# To do:
Whenever a line contains the string "embedding", copy it out of the entries.

[Dataset entries]
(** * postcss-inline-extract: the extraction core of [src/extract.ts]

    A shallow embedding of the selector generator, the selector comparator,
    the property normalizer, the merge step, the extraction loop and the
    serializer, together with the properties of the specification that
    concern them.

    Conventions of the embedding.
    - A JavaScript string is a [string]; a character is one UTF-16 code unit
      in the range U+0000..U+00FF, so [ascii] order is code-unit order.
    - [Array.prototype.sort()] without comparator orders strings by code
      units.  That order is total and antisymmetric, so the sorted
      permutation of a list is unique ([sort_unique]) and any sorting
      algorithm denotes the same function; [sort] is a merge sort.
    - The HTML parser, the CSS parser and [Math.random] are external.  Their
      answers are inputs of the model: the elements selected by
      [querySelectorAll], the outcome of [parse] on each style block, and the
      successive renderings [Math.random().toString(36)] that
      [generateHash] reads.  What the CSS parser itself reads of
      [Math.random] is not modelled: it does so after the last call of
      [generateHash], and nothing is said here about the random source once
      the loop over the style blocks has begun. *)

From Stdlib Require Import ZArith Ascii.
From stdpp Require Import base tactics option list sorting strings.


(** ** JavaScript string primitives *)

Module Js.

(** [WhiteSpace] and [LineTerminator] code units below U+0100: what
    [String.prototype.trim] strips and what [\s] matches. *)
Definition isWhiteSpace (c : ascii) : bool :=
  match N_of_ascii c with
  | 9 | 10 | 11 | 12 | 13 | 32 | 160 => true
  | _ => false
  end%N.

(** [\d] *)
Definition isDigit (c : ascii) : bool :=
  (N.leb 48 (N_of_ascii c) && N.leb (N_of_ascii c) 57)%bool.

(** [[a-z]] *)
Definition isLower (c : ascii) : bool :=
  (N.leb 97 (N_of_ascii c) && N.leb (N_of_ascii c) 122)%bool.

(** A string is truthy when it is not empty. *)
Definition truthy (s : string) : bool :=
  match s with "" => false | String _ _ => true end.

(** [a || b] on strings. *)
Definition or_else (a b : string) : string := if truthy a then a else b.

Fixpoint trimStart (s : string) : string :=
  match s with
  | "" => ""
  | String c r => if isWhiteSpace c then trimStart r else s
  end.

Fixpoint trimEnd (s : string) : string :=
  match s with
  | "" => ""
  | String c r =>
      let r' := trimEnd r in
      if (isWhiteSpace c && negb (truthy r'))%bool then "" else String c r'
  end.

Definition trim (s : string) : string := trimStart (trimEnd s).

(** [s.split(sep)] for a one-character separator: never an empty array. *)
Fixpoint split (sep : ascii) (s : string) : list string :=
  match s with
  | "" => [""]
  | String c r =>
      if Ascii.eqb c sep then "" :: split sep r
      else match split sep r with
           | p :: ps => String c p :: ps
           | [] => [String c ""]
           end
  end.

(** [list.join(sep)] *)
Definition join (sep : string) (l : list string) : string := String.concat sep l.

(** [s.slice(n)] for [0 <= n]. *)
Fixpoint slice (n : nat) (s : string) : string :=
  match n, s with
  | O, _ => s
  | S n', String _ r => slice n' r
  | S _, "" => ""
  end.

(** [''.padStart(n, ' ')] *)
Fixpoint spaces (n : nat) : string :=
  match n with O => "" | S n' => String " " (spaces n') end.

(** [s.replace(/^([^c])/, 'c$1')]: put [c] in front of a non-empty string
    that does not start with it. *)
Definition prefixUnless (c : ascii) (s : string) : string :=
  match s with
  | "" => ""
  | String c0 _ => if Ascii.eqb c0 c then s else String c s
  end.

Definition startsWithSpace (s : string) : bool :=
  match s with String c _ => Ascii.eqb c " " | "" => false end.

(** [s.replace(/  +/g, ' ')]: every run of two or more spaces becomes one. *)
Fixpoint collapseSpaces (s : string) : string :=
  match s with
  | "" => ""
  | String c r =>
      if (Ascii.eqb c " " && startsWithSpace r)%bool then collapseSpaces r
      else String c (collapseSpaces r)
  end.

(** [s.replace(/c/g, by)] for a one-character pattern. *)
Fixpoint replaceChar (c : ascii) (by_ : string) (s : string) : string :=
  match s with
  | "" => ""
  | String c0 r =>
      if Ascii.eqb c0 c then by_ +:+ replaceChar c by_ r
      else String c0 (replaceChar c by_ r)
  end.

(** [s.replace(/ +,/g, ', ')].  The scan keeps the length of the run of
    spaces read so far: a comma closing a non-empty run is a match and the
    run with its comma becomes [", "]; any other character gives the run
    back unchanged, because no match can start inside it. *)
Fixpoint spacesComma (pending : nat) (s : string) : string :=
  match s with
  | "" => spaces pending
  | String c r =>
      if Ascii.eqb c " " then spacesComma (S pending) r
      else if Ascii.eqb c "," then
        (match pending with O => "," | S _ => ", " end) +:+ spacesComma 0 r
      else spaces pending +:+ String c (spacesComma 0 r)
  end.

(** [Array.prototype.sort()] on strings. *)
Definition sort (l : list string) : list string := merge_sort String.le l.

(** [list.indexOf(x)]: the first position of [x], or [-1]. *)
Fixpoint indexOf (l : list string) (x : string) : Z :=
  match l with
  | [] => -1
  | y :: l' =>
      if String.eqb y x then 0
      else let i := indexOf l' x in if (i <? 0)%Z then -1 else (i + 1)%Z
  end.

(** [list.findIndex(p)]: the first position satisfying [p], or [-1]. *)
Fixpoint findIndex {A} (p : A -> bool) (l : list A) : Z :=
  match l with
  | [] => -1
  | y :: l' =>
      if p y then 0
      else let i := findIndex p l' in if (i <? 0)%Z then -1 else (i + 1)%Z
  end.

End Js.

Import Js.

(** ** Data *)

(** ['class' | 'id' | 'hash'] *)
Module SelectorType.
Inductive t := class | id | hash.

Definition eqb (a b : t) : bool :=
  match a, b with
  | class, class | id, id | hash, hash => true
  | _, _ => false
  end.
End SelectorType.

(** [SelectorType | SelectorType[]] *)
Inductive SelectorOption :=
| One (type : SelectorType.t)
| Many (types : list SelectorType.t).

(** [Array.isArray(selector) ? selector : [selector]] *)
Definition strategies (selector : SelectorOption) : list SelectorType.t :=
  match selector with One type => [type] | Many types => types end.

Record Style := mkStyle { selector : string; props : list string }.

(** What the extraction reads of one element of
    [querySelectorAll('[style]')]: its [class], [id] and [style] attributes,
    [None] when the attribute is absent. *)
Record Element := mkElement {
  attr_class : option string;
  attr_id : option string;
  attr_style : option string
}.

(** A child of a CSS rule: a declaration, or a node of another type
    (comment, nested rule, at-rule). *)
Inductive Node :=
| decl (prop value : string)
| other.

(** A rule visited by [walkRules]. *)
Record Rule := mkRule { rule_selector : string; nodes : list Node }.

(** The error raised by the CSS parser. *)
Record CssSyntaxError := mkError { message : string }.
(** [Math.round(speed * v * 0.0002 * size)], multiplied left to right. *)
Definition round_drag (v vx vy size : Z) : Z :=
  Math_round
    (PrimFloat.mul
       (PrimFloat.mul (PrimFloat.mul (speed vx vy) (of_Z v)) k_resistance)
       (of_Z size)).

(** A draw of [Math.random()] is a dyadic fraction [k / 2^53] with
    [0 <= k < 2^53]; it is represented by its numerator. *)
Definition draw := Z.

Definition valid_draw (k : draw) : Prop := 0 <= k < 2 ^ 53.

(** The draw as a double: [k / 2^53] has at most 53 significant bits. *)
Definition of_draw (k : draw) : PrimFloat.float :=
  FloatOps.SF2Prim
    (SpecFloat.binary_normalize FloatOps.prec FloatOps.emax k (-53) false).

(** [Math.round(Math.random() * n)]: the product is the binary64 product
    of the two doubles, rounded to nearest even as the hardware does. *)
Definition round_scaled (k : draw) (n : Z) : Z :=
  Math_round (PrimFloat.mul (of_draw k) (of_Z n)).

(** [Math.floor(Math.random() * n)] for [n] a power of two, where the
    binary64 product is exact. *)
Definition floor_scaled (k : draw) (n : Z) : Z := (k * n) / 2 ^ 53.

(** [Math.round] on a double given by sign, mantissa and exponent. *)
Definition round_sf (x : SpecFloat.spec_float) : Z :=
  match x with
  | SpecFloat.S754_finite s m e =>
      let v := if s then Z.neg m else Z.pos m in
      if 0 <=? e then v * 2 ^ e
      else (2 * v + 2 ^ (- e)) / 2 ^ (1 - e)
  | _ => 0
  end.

# Answer box:
    A shallow embedding of the selector generator, the selector comparator,
    Conventions of the embedding.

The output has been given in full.